Zen to Done is a spinoff of the GTD methodology. This productivity technique might be better if you find the GTD method too complicated or rigid. It’s more straightforward and adaptable, making it easier to incorporate into your daily routine.

This system is ideal if you like taking charge and figuring things out independently. You’ll get the most out of it if you take the time to reflect on how things went and what you can do better next time.

Follow these ten guidelines to maximize the effectiveness of Zen to Done:

  1. Collect – Jot down whatever comes to mind, be it an idea, a task, or anything else.
  2. Process – Carry out quick jobs right away. If it can be done in less than two minutes, do it. If not, throw it away, give it to someone else, or put it on the calendar.
  3. Plan – Prioritize the three things that are most important to you this week. Then, plan each day around the most critical tasks. Coordinate the rest of your efforts around those primary goals.
  4. Focus – Focus your efforts solely on a single project at a time.
  5. Keep it simple – Get organized by employing a straightforward method. Stay away from constantly moving between methods.
  6. Organize – Arrange your tasks according to their current stages and the steps you must take to complete them.
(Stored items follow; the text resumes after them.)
Lemma original_release_txn b w :
  original_pkt w = None -> original_pkt (release_txn_reader_backend b w) = None.
Proof.
  intros H. unfold release_txn_reader_backend.
  destruct (tr_backend (ss_reader (rw_session w))) as [be|] eqn:E; [|done].
  rewrite original_session by (unfold clear_backend; by simpl_upd).
  match goal with |- context [if ?c then reset_txn_reader_request w else w] =>
    set (w1 := if c then reset_txn_reader_request w else w);
    assert (original_pkt w1 = None) as H1
      by (subst w1; destruct c; [apply original_reset_request|done]) end.
  destruct (conn_at be _); rewrite ?original_give_up, ?original_on_stream; exact H1.
Qed.

Lemma original_release_reader o b w :
  original_pkt w = None -> original_pkt (polardb_release_reader_backend o b w) = None.
Proof.
  intros H. unfold polardb_release_reader_backend. destruct o as [be|]; [|done].
  case_if; [by apply original_release_txn|]. destruct (stream_at be w); [|done].
  pose proof (original_clear be w) as Hc. rewrite H in Hc.
  destruct (polardb_clear_reader_request be w) as [[c|] w']; [|done]. cbn [snd] in Hc.
  unfold set_idle. case_if; rewrite original_give_up, ?original_on_stream; exact Hc.
Qed.

Lemma original_prepare_retry en src tgt w :
  original_pkt (polardb_prepare_retry_backend en src tgt w) = original_pkt w.
Proof.
  unfold polardb_prepare_retry_backend.
  destruct src, tgt; try case_if; by rewrite ?original_on_stream.
Qed.

Lemma original_find_or_create hg w : original_pkt (find_or_create_backend hg w) = original_pkt w.
Proof.
  unfold find_or_create_backend. destruct (stream_at hg w); [done|].
  unfold original_pkt. by simpl_upd.
Qed.

Section Operations.
Context (en : retry_env) (p : packet).

Lemma blocks_previous_status b w : blocks p (set_previous_status_mode3 en b w) = blocks p w.
Proof. unfold set_previous_status_mode3. destruct (en_status en), b; by keep_blocks. Qed.

Lemma blocks_restart pkt w :
  blocks p (polardb_restart_query_dispatch_from_packet en pkt w) = blocks p w.
Proof.
  unfold polardb_restart_query_dispatch_from_packet. destruct pkt; [|done].
  rewrite blocks_previous_status. by keep_blocks.
Qed.

Lemma blocks_extended_retry hg w :
  blocks p (polardb_prepare_extended_retry en (transfer_extended_frame_backend hg w)) =
  blocks p w.
Proof.
  unfold polardb_prepare_extended_retry, transfer_extended_frame_backend.
  rewrite blocks_previous_status. case_if; by keep_blocks.
Qed.

Lemma blocks_prepare_retry src tgt w :
  blocks p (polardb_prepare_retry_backend en src tgt w) = blocks p w.
Proof.
  unfold polardb_prepare_retry_backend.
  destruct src, tgt; try case_if; keep_blocks; done.
Qed.

Lemma blocks_clear hg w : blocks p (snd (polardb_clear_reader_request hg w)) = blocks p w.
Proof. unfold polardb_clear_reader_request. cbn [snd]. by keep_blocks. Qed.

Lemma blocks_give_up hg b w :
  blocks p (polardb_return_or_destroy_backend_stream hg b w) = blocks p w.
Proof.
  unfold polardb_return_or_destroy_backend_stream. destruct (conn_at hg w); [|done].
  by keep_blocks.
Qed.

Lemma blocks_release_stream o b w :
  blocks p (polardb_release_reader_stream o b w) = blocks p w.
Proof.
  unfold polardb_release_reader_stream. destruct o as [hg|]; [|done].
  pose proof (blocks_clear hg w) as H.
  destruct (polardb_clear_reader_request hg w) as [[c|] w']; [|done]. cbn [snd] in H.
  unfold set_idle. case_if; rewrite blocks_give_up; by keep_blocks.
Qed.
Organize as you go rather than clean up afterward.
  7. Review – Check in with your weekly goals to stay on the right path. Take a step back every month and review your more significant objectives.
  8. Simplify – When you have a new task, break it down to the basics and get it done quickly.
  9. Routines – Routines become simpler after a while. Try setting up a weekly way, like looking at your emails at a specific time, scheduling all your meetings on the same day, and so on. It’ll help make things go much smoother.
  10. Find your passion – Explore your interests and go after the things that spark your enthusiasm.

By understanding the principles behind different productivity techniques for work, I hope you can decide which technique best fits your needs and goals. By implementing these techniques, you can take a step towards unlocking your productivity nirvana and achieving success in your personal and professional lives.